3. I felt like a celebrity in cardiac rehab because all the nurses had seen me in The Observer.
Yep. I went back to cardiac rehab this week. Signed up for the ass crack of dawn three days a week. Goodbye whatever little sleep and energy I may have had before….
4. Happy remained cute enough that most people still think he’s a stuffed animal.
That dog is sticking out his tongue. Do you see this? He legitimately is posing for the camera.
5. I fell in love with Maddie on Things
I first saw the author of this book on The Today Show. Then I found his book at TJ Maxx one afternoon while I was looking for crop tops. It’s now my official guest bathroom book. So that’s a pretty high honor.

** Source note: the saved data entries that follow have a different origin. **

(* ===== verification/JsonText.v ===== *)
(** JSON as text: the shortest decimal text of a float ([float.__repr__], which
    [json.dumps] writes) and the reader [json.loads], plain or with the two hooks
    mcp_stdio.py and telemetry.py give it, which refuse every number that is not finite.

    The development's characters are the code points up to U+00FF (see
    Prelude.v).  An escape above them is well-formed JSON that the reader here
    cannot represent, and it says so ([BeyondLatin1]) instead of calling it an
    error of the program.  The reader here has no depth limit; CPython's raises
    [RecursionError] at its own, which the callers in telemetry.py do not catch. *)
From Stdlib Require Import ZArith Lia SpecFloat.
From stdpp Require Import prelude strings list sorting pretty.
From S2P Require Import Prelude PyText Float64 Domain Numbers.
Local Open Scope Z_scope.

(** * The text of a float *)

(** [num / den] lies below [10 ** g] and, for the least such [g], not below a
    tenth of it. *)
Definition decimal_point (num den : Z) : Z :=
  let g := (Z.log2 num - Z.log2 den) * 30103 / 100000 - 1 in
  let below (g : Z) := if 0 <=? g then num <? den * 10 ^ g else num * 10 ^ (- g) <? den in
  default g (List.find below (List.map (Z.add g) [0; 1; 2; 3; 4])).

(** The decimals of [p] digits next to [num / den], below and above it, that are
    read back as [x]; the nearer one first. *)
Definition digits_back (x : f64) (num den point : Z) (p : Z) : option (Z * Z) :=
  let k := point - p in
  let '(n, d) := if 0 <=? k then (num, den * 10 ^ k) else (num * 10 ^ (- k), den) in
  let below := n / d in
  let candidates := if 2 * (n mod d) <=? d then [below; below + 1] else [below + 1; below] in
  c ← List.find (fun c => SFeqb (f_of_decimal c k) x) candidates; Some (c, k).

Fixpoint first_back (x : f64) (num den point : Z) (p : Z) (more : nat) : Z * Z :=
  match digits_back x num den point p, more with
  | Some ck, _ => ck
  | None, O => (0, 0)
  | None, S more => first_back x num den point (p + 1) more
  end.

Fixpoint strip_zeros (s : string) : string :=
  match s with
  | EmptyString => EmptyString
  | String c s' =>
      match strip_zeros s' with
      | EmptyString => if code c =? 48 then EmptyString else String c EmptyString
      | t => String c t
      end
  end.

Definition zeros (n : Z) : string := String.concat "" (replicate (Z.to_nat n) "0").

Definition exponent_text (e : Z) : string :=
  "e" +:+ (if e <? 0 then "-" else "+") +:+ pad 2 (Z.abs e).

(** The digits with the point after the first [point] of them. *)
Definition place_point (digits : string) (point : Z) : string :=
  let n := str_len digits in
  if (-4 <? point) && (point <=? 16) then
    if point <=? 0 then "0." +:+ zeros (- point) +:+ digits
    else if n <=? point then digits +:+ zeros (point - n) +:+ ".0"
    else str_take (Z.to_nat point) digits +:+ "." +:+ String.substring (Z.to_nat point) (String.length digits) digits
  else
    match digits with
    | String c EmptyString => String c EmptyString +:+ exponent_text (point - 1)
    | String c rest => String c EmptyString +:+ "." +:+ rest +:+ exponent_text (point - 1)
    | EmptyString => ""
    end.

Definition float_repr (x : f64) : string :=
  match x with
  | S754_nan => "NaN"
  | S754_infinity s => if s then "-Infinity" else "Infinity"
  | S754_zero s => if s then "-0.0" else "0.0"
  | S754_finite s m e =>
      let '(num, den) := if 0 <=? e then (Zpos m * 2 ^ e, 1) else (Zpos m, 2 ^ (- e)) in
      let '(c, k) := first_back (S754_finite false m e) num den (decimal_point num den) 1 16 in
      let written := str_of_Z c in
      (if s then "-" else "") +:+ place_point (strip_zeros written) (k + str_len written)
  end.

Example repr_examples :
  (fun t => float_repr <$> float_of_text t) <$>
    ["0.1"; "100"; "-2.50"; "1e23"; "1e16"; "123456.789"; "0.0001"; "0.00001"; "4.94e-324";
     "1.7976931348623157e308"; "5.684341886080802e-14"; "9007199254740993"; "0"; "-0"]
  = Some <$> ["0.1"; "100.0"; "-2.5"; "1e+23"; "1e+16"; "123456.789"; "0.0001"; "1e-05"; "5e-324";
     "1.7976931348623157e+308"; "5.684341886080802e-14"; "9007199254740992.0"; "0.0"; "-0.0"].
Proof. vm_compute. reflexivity. Qed.

(** * Reading *)

(** What stops the reader: the text, a number ([ValueError] from a hook or from [int]),
    or the model's characters. *)
Inductive json_error := JSONDecodeError | BadNumber | BeyondLatin1.

(** What the program raises nowhere: a text the model's characters cannot hold. *)
Definition OutsideTextModel : exn := OtherError "a text beyond U+00FF".

Notation jres := (result json_error).

Definition is_ws (c : Ascii.ascii) : bool :=
  let n := code c in (n =? 32) || (n =? 9) || (n =? 10) || (n =? 13).

Fixpoint skip_ws (s : string) : string :=
  match s with
  | String c rest => if is_ws c then skip_ws rest else s
  | EmptyString => EmptyString
  end.

(** ** Strings *)

Definition hex_value (c : Ascii.ascii) : option Z :=
  let n := code c in
  if (48 <=? n) && (n <=? 57) then Some (n - 48)
  else if (97 <=? n) && (n <=? 102) then Some (n - 87)
  else if (65 <=? n) && (n <=? 70) then Some (n - 55)
  else None.

Definition hex4 (a b c d : Ascii.ascii) : option Z :=
  a ← hex_value a; b ← hex_value b; c ← hex_value c; d ← hex_value d;
  Some (a * 4096 + b * 256 + c * 16 + d).

Definition unescape (c : Ascii.ascii) : option Ascii.ascii :=
  let n := code c in
  if (n =? 34) || (n =? 92) || (n =? 47) then Some c
  else if n =? 98 then Some (char_of 8)
  else if n =? 102 then Some (char_of 12)
  else if n =? 110 then Some (char_of 10)
  else if n =? 114 then Some (char_of 13)
  else if n =? 116 then Some (char_of 9)
  else None.

(** What follows an opening quote, up to the closing one. *)
Fixpoint string_from (s : string) : jres (string * string) :=
  match s with
  | EmptyString => Err JSONDecodeError
  | String c r =>
      if code c =? 34 then Ok (EmptyString, r)
      else if code c <? 32 then Err JSONDecodeError
      else if code c =? 92 then
        match r with
        | EmptyString => Err JSONDecodeError
        | String e r =>
            if code e =? 117 then
              match r with
              | String a (String b (String c (String d r))) =>
                  match hex4 a b c d with
                  | None => Err JSONDecodeError
                  | Some n =>
                      if 255 <? n then Err BeyondLatin1
                      else '(t, rest) ← string_from r; Ok (String (char_of n) t, rest)
                  end
              | _ => Err JSONDecodeError
              end
            else
              match unescape e with
              | None => Err JSONDecodeError
              | Some u => '(t, rest) ← string_from r; Ok (String u t, rest)
              end
        end
      else '(t, rest) ← string_from r; Ok (String c t, rest)
  end.

(** ** Numbers *)

(** The longest run of digits the text starts with. *)
Fixpoint span_digits (s : string) : string * string :=
  match s with
  | String c rest =>
      if is_digit c then let '(ds, rest) := span_digits rest in (String c ds, rest)
      else (EmptyString, s)
  | EmptyString => (EmptyString, EmptyString)
  end.

Fixpoint digits_value (acc : Z) (s : string) : Z :=
  match s with
  | String c rest => digits_value (10 * acc + (code c - 48)) rest
  | EmptyString => acc
  end.

Definition minus_of (s : string) : bool * string :=
  match s with
  | String c rest => if code c =? 45 then (true, rest) else (false, s)
  | EmptyString => (false, s)
  end.

(** A lone zero, or digits that do not start with one. *)
Definition whole_of (s : string) : jres (string * string) :=
  match span_digits s with
  | (EmptyString, _) => Err JSONDecodeError
  | (String d ds, rest) =>
      if code d =? 48 then Ok (String d EmptyString, ds +:+ rest) else Ok (String d ds, rest)
  end.

Definition fraction_of (s : string) : string * string :=
  match s with
  | String c rest =>
      if code c =? 46 then
        match span_digits rest with
        | (EmptyString, _) => (EmptyString, s)
        | (ds, rest) => (String c ds, rest)
        end
      else (EmptyString, s)
  | EmptyString => (EmptyString, s)
  end.

Definition exponent_sign (s : string) : string * string :=
  match s with
  | String c rest => if (code c =? 45) || (code c =? 43) then (String c EmptyString, rest) else (EmptyString, s)
  | EmptyString => (EmptyString, s)
  end.

Definition exponent_part (s : string) : string * string :=
  match s with
  | String c rest =>
      if (code c =? 101) || (code c =? 69) then
        let '(sign, after) := exponent_sign rest in
        match span_digits after with
        | (EmptyString, _) => (EmptyString, s)
        | (ds, rest) => (String c (sign +:+ ds), rest)
        end
      else (EmptyString, s)
  | EmptyString => (EmptyString, s)
  end.

(** The longest text [int] converts ([sys.set_int_max_str_digits]' default). *)
Definition MAX_INT_DIGITS : Z := 4300.

(** [parse_float] and [parse_constant]: none given, or the hooks that refuse. *)
Inductive number_hooks := Unhooked | RefuseNonFinite.

Class NumberHooks := hooks : number_hooks.

#[export] Instance refuse_non_finite : NumberHooks := RefuseNonFinite.

(** [_parse_finite_float] on a number with a fraction or an exponent. *)
Definition parse_finite_float (text : string) : jres json :=
  match float_of_text text with
  | Some x => if f_isfinite x then Ok (JFloat (float_repr x)) else Err BadNumber
  | None => Err BadNumber
  end.

Section reading.
Context `{NumberHooks}.

Definition parse_float (text : string) : jres json :=
  match hooks with
  | RefuseNonFinite => parse_finite_float text
  | Unhooked =>
      match float_of_text text with Some x => Ok (JFloat (float_repr x)) | None => Err BadNumber end
  end.

Definition number_from (s : string) : jres (json * string) :=
  let '(minus, s) := minus_of s in
  '(whole, s) ← whole_of s;
  let '(fraction, s) := fraction_of s in
  let '(exponent, s) := exponent_part s in
  if bool_decide (fraction = "") && bool_decide (exponent = "") then
    if str_len whole <=? MAX_INT_DIGITS
    then Ok (JInt (if minus then - digits_value 0 whole else digits_value 0 whole), s)
    else Err BadNumber
  else
    j ← parse_float ((if minus then "-" else "") +:+ whole +:+ fraction +:+ exponent);
    Ok (j, s).

(** ** Values *)

Definition word_from (word s : string) (j : json) (otherwise : jres (json * string))
    : jres (json * string) :=
  if is_prefix word s
  then Ok (j, String.substring (String.length word) (String.length s) s)
  else otherwise.

(** [NaN], [Infinity] and [-Infinity]. *)
Definition constant_from (word s : string) (otherwise : jres (json * string)) : jres (json * string) :=
  if is_prefix word s
  then
    match hooks with
    | RefuseNonFinite => Err BadNumber
    | Unhooked => Ok (JFloat word, String.substring (String.length word) (String.length s) s)
    end
  else otherwise.

Fixpoint value_from (fuel : nat) (s : string) {struct fuel} : jres (json * string) :=
  match fuel, s with
  | S n, String c r =>
      if code c =? 34 then '(t, r) ← string_from r; Ok (JStr t, r)
      else if code c =? 123 then
        match skip_ws r with
        | String d r => if code d =? 125 then Ok (JObj [], r) else members_from n [] (String d r)
        | EmptyString => Err JSONDecodeError
        end
      else if code c =? 91 then
        match skip_ws r with
        | String d r => if code d =? 93 then Ok (JArr [], r) else elements_from n [] (String d r)
        | EmptyString => Err JSONDecodeError
        end
      else word_from "null" s JNull (word_from "true" s (JBool true)
             (word_from "false" s (JBool false) (constant_from "NaN" s
             (constant_from "Infinity" s (constant_from "-Infinity" s (number_from s))))))
  | _, _ => Err JSONDecodeError
  end
with members_from (fuel : nat) (acc : list (string * json)) (s : string) {struct fuel}
    : jres (json * string) :=
  match fuel, s with
  | S n, String c r =>
      if code c =? 34 then
        '(k, r) ← string_from r;
        match skip_ws r with
        | String d r =>
            if code d =? 58 then
              '(v, r) ← value_from n (skip_ws r);
              match skip_ws r with
              | String d r =>
                  if code d =? 125 then Ok (JObj (dict_set k v acc), r)
                  else if code d =? 44 then members_from n (dict_set k v acc) (skip_ws r)
                  else Err JSONDecodeError
              | EmptyString => Err JSONDecodeError
              end
            else Err JSONDecodeError
        | EmptyString => Err JSONDecodeError
        end
      else Err JSONDecodeError
  | _, _ => Err JSONDecodeError
  end
with elements_from (fuel : nat) (acc : list json) (s : string) {struct fuel}
    : jres (json * string) :=
  match fuel with
  | O => Err JSONDecodeError
  | S n =>
      '(v, r) ← value_from n s;
      match skip_ws r with
      | String d r =>
          if code d =? 93 then Ok (JArr (acc ++ [v]), r)
          else if code d =? 44 then elements_from n (acc ++ [v]) (skip_ws r)
          else Err JSONDecodeError
      | EmptyString => Err JSONDecodeError
      end
  end.

(** Every level of the text consumes a character before it reads another value. *)
Definition json_loads (s : string) : jres json :=
  '(j, rest) ← value_from (S (S (2 * String.length s))) (skip_ws s);
  if bool_decide (skip_ws rest = "") then Ok j else Err JSONDecodeError.
End reading.

Example loads_nested :
  json_loads (" { " +:+ dq +:+ "a" +:+ dq +:+ " : [1, -2.50e0 ,true,{},[ ]] , " +:+ dq +:+ "b" +:+ dq
              +:+ ":" +:+ dq +:+ "\u00e9\n/" +:+ dq +:+ "} ")
  = Ok (JObj [("a", JArr [JInt 1; JFloat "-2.5"; JBool true; JObj []; JArr []]);
              ("b", JStr (chr 233 +:+ nl +:+ "/"))]).
Proof. vm_compute. reflexivity. Qed.

Example loads_refuses :
  List.map json_loads ["01"; "[1,]"; "{} x"; ""; "1."; "[1"; "+1"; "nul"; "-Inf"]
  = replicate 9 (Err JSONDecodeError)
  /\ List.map json_loads ["NaN"; "[-Infinity]"; "Infinity"; "1e999"] = replicate 4 (Err BadNumber).
Proof. vm_compute. split; reflexivity. Qed.

Example loads_unhooked :
  List.map (@json_loads Unhooked) ["NaN"; "[-Infinity, 1e999]"; "-1e999"]
  = [Ok (JFloat "NaN"); Ok (JArr [JFloat "-Infinity"; JFloat "Infinity"]); Ok (JFloat "-Infinity")].
Proof. vm_compute. reflexivity. Qed.

Example loads_last_key_wins :
  json_loads ("{" +:+ dq +:+ "a" +:+ dq +:+ ":1," +:+ dq +:+ "b" +:+ dq +:+ ":2," +:+ dq +:+ "a" +:+ dq +:+ ":3}")
  = Ok (JObj [("a", JInt 3); ("b", JInt 2)]).
Proof. vm_compute. reflexivity. Qed.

6. I got ombre highlights!
For the record, it’s far and few between that I get a good haircut. My hair grows very quickly and is terribly thick. So getting highlights happens even less frequently because it costs an insane amount of money–and takes an insane amount time just to get the top half of my hair done. But for my birthday my mom got me a great haircut and the ombre highlights (bottom upwards light to dark) that I’ve wanted for the last year! I’m really excited about them. I think they turned out really neat!
7. R,j Surprised me.
Oh my love. R.J tried so hard, but it’s hard to surprise a girl who has trouble making plans past breakfast. But he pulled it off! Saturday night he sent me out to pick us up dinner and when I came home–birthday banner! Two of the most delicious cakes! Chips and a clean living room! And….no people. Lmao. Our friends did show up eventually..just about an hour past the RSVP time on the Facebook invite. I was still surprised though since I thought that most of our friends were out of town!
8. And then I turned 24.
It’s been a great year. I feel really optimistic. Today I had a nice leisurely breakfast with R.J, came home and had a Veronica Mars marathon. Got a massage. Then we decided to skip the 9 course meal we were planning to have at my favorite Hong Kong Style Chinese restaurant–and instead opt for a little more gastroparesis friendly white bread, pasta, soup and more bread dinner at my mom’s house with some of my friends.
It was really a perfect day, made all the more special by the people I love being there!
I’ve also been thinking a lot about by 21st birthday. I remember just having a really rough year leading up to it. And I just didn’t have the support that I have now. I had no close friends that year and I remember just sitting on the couch after dinner and crying, wondering how I was ever going to make friends when it seemed like the world was just moving on without me while I jumped through hoops trying to stay afloat through hospitalizations.
I’ll never take having friends for granted, and this year I feel so blessed. I seem to be making new friends every day–and good friends, friends that I can really talk to and turn to. That shit is hard in your twenties. Everyone is constantly changing, moving, finding themselves. Finding other people who are on your path isn’t easy.
But you do. You make friends. You find a job. The cycle of your chronic disease changes. You move out. You find health insurance. You find independence. You learn how to create check boxes in word documents. You grow up.
And then one day you wake up and you’re twenty-four.